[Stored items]
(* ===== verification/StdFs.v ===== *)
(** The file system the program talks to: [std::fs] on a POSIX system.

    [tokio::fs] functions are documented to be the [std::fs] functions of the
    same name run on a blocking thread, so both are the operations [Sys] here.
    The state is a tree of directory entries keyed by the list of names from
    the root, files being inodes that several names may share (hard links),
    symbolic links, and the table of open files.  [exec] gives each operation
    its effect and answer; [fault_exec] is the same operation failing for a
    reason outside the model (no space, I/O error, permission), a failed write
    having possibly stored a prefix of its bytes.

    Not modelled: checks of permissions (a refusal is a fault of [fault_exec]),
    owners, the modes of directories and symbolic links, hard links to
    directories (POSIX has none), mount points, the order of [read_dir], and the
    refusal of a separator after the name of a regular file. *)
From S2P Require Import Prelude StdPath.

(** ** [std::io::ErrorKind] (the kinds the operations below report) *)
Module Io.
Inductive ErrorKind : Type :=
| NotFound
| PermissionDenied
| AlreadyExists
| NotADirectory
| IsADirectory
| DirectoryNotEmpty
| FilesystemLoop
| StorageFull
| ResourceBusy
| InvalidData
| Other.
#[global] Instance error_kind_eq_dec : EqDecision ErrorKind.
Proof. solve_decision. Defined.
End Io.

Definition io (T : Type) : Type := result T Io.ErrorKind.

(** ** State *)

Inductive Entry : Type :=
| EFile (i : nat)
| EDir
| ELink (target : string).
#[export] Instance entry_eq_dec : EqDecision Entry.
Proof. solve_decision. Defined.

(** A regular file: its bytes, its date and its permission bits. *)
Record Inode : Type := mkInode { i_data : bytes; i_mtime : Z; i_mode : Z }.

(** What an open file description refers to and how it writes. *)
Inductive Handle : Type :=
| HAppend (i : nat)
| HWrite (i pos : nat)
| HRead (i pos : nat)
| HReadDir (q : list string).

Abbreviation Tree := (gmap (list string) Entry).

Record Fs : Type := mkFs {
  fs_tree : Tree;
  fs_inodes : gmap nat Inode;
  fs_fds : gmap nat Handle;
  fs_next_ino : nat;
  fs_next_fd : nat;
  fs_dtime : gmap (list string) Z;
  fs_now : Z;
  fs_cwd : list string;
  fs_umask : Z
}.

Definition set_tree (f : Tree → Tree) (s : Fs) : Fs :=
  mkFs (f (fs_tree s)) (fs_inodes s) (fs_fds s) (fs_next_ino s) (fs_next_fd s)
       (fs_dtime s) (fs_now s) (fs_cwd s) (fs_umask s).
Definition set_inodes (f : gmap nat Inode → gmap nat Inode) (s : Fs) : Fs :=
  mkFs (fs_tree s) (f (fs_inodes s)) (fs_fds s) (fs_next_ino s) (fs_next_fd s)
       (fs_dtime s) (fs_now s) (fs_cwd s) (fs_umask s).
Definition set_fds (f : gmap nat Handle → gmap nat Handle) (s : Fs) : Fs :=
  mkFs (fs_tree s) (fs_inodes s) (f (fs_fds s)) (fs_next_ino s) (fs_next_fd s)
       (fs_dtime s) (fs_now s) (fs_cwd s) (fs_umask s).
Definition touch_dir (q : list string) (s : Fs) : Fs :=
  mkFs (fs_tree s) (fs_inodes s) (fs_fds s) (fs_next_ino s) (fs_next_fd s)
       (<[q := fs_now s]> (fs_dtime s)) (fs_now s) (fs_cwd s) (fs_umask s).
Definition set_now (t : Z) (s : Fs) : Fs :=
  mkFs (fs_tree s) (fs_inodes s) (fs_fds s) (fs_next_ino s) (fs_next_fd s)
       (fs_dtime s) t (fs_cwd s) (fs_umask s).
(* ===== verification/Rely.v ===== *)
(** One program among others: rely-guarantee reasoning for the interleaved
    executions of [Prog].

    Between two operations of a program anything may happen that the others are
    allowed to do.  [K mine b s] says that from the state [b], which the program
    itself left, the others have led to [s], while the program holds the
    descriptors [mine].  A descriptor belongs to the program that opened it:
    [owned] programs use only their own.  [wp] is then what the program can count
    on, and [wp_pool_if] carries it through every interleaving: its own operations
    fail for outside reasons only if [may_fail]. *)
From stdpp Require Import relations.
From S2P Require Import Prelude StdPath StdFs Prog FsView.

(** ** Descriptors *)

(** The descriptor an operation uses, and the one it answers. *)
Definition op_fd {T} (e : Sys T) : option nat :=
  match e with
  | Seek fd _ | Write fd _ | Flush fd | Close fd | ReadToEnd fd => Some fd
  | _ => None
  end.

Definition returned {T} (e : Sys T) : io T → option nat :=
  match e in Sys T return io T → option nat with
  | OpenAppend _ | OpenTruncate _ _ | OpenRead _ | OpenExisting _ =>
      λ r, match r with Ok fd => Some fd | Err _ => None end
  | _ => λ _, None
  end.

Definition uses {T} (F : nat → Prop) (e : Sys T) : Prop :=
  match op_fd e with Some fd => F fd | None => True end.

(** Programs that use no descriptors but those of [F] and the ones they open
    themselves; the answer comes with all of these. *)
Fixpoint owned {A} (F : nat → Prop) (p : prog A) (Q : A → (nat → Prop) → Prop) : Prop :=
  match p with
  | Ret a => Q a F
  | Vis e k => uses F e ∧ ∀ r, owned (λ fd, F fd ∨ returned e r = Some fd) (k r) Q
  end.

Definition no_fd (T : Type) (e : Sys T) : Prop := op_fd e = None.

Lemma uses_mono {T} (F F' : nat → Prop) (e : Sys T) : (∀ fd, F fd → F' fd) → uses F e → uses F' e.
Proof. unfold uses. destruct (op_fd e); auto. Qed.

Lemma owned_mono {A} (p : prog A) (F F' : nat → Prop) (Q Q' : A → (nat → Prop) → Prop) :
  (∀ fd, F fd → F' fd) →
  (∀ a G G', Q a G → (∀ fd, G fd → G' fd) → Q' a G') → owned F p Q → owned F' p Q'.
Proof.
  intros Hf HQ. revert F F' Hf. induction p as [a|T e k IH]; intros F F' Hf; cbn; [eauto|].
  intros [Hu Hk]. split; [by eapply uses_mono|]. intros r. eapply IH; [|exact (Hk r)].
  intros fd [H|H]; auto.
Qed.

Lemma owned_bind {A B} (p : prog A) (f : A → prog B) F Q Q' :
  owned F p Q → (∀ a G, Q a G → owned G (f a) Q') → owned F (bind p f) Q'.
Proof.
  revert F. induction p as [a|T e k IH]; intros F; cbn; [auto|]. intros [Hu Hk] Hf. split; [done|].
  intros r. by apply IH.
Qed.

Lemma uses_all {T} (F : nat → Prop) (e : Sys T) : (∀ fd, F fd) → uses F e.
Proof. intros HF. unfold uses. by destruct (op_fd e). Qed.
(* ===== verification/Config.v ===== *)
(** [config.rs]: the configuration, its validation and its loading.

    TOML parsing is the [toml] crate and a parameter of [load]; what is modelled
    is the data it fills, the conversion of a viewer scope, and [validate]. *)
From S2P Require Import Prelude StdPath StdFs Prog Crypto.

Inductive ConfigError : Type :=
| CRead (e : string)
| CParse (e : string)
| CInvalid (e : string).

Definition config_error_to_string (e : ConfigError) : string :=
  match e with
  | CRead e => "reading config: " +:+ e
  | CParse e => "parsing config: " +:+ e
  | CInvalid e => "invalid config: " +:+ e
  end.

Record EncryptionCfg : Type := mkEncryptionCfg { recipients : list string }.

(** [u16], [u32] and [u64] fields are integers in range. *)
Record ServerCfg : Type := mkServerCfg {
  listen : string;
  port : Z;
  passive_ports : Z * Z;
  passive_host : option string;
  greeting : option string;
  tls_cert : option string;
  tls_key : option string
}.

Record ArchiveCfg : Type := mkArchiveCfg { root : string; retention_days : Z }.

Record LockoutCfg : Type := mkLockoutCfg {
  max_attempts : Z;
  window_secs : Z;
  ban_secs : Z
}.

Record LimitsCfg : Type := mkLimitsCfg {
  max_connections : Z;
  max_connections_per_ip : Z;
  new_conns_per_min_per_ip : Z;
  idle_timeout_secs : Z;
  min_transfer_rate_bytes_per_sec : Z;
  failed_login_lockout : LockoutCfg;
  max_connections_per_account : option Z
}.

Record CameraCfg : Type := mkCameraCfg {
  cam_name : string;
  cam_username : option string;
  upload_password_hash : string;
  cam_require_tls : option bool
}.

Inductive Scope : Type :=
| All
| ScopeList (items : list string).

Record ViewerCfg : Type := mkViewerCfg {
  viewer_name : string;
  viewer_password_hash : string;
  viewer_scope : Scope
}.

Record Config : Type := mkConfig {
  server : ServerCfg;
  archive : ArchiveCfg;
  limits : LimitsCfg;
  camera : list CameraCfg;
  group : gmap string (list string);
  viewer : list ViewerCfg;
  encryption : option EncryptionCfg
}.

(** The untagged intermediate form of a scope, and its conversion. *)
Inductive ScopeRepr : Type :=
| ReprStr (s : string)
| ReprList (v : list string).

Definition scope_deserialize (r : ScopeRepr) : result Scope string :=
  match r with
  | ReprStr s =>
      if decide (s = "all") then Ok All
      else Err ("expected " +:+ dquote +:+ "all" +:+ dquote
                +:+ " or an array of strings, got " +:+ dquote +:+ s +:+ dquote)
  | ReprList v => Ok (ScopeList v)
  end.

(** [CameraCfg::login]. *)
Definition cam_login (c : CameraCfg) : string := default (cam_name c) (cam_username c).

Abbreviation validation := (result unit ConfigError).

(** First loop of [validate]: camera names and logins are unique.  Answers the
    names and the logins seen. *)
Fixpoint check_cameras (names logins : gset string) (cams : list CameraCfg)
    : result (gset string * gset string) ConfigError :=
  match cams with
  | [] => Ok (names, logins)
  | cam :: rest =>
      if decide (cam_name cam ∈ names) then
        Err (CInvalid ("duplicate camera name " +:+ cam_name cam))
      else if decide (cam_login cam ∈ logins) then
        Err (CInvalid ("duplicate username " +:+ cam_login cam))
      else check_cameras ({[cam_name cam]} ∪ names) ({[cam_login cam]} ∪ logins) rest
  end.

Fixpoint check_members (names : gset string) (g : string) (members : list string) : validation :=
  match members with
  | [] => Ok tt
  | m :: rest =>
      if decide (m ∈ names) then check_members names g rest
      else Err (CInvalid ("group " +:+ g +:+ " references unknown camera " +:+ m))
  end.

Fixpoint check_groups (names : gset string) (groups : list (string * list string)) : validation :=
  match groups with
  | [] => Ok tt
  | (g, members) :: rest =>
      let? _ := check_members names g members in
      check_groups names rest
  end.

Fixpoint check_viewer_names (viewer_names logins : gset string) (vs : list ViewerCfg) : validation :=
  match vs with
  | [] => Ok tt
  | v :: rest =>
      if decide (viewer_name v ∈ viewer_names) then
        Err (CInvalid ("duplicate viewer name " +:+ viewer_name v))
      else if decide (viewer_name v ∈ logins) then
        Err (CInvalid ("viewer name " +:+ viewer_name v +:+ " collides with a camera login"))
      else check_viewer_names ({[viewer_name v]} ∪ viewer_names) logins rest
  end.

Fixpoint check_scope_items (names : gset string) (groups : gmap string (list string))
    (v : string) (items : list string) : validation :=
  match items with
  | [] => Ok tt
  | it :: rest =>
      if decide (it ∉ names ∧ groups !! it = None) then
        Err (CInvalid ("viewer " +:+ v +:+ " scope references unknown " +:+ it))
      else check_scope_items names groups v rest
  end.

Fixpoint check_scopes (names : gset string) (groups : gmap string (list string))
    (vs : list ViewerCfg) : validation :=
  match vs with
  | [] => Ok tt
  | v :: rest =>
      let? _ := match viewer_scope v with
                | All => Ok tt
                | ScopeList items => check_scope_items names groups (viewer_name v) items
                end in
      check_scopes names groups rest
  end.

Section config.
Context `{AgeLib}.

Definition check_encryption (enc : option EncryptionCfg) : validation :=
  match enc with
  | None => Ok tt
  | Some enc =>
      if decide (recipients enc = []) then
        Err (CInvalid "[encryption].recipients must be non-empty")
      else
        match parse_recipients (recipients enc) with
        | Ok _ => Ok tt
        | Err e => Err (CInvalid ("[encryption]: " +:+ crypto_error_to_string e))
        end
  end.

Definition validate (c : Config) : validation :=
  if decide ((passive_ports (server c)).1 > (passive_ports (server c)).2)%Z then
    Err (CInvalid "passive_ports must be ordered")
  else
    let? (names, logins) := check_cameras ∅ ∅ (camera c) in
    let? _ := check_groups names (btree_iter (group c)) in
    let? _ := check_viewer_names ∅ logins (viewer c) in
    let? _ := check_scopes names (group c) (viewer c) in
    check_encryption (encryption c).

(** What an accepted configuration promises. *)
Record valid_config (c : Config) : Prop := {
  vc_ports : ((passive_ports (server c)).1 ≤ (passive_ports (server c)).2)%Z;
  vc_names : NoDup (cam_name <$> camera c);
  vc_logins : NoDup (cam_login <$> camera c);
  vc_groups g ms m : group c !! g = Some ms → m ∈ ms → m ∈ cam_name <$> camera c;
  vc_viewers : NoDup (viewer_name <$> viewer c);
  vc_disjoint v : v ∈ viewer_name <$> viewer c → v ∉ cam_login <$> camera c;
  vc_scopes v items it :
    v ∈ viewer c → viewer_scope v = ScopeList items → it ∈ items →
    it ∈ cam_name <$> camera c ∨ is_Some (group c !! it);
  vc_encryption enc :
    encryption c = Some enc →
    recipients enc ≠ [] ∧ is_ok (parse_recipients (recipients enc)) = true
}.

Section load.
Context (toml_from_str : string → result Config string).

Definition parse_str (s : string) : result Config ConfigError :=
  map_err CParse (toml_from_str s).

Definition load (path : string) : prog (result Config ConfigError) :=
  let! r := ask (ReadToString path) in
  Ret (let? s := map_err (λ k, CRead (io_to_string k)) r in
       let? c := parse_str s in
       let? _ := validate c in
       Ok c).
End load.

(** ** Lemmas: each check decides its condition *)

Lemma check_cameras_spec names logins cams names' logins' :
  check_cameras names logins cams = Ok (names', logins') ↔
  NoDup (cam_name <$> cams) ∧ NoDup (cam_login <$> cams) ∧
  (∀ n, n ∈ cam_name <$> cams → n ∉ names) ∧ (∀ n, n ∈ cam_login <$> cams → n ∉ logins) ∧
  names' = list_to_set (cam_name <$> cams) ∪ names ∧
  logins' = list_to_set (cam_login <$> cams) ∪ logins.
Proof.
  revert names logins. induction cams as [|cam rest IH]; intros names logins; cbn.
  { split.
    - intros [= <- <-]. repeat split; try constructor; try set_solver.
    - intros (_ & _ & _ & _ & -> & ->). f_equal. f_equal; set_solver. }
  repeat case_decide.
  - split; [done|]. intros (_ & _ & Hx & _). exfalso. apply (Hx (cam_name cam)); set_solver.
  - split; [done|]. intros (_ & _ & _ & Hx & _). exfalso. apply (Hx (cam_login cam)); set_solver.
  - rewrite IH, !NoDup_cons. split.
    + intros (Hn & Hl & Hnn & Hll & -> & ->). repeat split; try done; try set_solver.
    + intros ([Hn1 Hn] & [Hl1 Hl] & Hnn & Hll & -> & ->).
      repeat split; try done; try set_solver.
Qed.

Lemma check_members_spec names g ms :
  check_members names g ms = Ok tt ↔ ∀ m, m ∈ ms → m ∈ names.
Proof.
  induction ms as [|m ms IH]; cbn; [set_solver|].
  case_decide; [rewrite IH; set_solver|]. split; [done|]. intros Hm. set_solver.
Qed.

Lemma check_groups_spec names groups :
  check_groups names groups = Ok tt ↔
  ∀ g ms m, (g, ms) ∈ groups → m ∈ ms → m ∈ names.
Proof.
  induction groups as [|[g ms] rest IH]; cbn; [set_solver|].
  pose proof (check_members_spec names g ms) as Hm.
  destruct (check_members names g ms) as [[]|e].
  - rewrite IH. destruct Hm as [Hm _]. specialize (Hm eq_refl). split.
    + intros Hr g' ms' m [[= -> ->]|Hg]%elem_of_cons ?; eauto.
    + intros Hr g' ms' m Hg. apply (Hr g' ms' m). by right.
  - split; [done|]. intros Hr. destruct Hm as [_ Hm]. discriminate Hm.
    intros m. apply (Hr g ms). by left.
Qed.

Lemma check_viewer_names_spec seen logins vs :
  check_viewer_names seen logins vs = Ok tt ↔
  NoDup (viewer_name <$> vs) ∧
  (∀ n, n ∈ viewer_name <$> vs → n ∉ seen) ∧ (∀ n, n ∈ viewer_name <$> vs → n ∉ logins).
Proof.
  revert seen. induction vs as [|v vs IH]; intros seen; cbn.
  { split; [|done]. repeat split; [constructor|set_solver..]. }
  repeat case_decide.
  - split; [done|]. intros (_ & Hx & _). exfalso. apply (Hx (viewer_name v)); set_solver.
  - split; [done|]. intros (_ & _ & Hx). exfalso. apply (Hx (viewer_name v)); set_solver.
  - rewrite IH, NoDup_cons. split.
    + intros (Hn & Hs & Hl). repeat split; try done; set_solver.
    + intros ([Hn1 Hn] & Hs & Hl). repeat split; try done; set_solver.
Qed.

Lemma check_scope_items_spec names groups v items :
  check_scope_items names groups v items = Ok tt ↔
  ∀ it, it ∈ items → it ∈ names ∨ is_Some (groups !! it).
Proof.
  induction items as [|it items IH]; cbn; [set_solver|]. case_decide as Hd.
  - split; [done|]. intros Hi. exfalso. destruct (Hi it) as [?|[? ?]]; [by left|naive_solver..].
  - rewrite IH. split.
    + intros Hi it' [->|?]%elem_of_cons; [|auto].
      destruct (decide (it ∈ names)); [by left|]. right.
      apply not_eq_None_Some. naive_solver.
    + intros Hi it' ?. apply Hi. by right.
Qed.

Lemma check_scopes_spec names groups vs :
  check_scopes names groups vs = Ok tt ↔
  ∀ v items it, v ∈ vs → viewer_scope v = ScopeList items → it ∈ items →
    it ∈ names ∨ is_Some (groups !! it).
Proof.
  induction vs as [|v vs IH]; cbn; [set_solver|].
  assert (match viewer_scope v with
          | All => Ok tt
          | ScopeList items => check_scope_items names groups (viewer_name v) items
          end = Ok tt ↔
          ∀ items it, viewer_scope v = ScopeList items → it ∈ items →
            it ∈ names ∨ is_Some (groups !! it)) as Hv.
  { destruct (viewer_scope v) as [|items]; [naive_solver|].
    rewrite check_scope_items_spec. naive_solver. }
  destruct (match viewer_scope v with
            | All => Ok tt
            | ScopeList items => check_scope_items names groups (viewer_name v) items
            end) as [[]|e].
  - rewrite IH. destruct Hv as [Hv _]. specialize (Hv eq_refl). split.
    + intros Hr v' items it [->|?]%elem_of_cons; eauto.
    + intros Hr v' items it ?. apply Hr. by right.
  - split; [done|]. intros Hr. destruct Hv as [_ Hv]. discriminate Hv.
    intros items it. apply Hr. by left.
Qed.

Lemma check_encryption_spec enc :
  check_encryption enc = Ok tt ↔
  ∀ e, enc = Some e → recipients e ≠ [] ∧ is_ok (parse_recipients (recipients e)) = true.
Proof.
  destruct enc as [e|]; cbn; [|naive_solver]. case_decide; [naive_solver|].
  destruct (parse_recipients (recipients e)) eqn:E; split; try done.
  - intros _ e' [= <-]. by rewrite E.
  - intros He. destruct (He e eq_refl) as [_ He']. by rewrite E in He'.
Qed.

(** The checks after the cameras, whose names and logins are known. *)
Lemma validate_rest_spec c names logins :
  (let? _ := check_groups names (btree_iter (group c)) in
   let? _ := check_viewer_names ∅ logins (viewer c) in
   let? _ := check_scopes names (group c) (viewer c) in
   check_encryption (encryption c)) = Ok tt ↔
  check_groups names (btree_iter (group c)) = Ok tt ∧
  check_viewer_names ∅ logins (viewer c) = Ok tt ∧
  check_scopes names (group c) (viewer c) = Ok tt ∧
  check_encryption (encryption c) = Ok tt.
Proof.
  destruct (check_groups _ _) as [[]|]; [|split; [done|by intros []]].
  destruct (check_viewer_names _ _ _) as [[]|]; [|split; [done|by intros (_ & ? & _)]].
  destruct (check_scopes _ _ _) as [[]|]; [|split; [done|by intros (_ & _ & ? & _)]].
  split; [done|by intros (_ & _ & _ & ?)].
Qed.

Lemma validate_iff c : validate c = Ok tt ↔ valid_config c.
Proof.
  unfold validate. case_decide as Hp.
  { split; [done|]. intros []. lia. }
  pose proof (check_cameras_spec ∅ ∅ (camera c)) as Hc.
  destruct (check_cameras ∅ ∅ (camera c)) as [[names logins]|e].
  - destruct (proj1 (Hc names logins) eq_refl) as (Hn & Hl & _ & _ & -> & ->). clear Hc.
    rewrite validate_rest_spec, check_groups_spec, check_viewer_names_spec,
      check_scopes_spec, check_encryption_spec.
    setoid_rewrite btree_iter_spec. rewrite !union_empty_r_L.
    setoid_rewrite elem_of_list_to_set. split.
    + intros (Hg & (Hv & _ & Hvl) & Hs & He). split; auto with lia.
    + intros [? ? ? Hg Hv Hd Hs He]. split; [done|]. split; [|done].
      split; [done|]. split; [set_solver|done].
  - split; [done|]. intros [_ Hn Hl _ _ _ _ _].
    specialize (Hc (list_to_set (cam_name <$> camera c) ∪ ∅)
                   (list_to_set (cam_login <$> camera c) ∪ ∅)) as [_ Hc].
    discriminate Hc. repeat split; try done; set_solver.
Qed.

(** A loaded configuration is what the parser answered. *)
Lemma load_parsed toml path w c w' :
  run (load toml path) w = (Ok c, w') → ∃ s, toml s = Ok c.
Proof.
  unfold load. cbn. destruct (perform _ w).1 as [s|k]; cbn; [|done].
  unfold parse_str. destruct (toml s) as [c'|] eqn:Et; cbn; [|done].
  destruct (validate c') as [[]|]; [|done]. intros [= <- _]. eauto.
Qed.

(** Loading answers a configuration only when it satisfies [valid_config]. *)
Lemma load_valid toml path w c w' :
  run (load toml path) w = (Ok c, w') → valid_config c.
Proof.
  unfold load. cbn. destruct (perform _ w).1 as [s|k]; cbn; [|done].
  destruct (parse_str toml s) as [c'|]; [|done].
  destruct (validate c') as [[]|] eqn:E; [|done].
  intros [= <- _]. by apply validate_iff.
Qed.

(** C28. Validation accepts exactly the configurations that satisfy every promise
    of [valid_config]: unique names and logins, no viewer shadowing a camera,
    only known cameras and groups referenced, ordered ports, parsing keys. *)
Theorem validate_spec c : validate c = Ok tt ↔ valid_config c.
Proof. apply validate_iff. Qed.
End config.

PROBLEM TO SOLVE: Quote only the stretch of lines that starts the data above and ends with the line containing "Not modelled: checks", both included.

ANSWER SECTION:
(* ===== verification/StdFs.v ===== *)
(** The file system the program talks to: [std::fs] on a POSIX system.

    [tokio::fs] functions are documented to be the [std::fs] functions of the
    same name run on a blocking thread, so both are the operations [Sys] here.
    The state is a tree of directory entries keyed by the list of names from
    the root, files being inodes that several names may share (hard links),
    symbolic links, and the table of open files.  [exec] gives each operation
    its effect and answer; [fault_exec] is the same operation failing for a
    reason outside the model (no space, I/O error, permission), a failed write
    having possibly stored a prefix of its bytes.

    Not modelled: checks of permissions (a refusal is a fault of [fault_exec]),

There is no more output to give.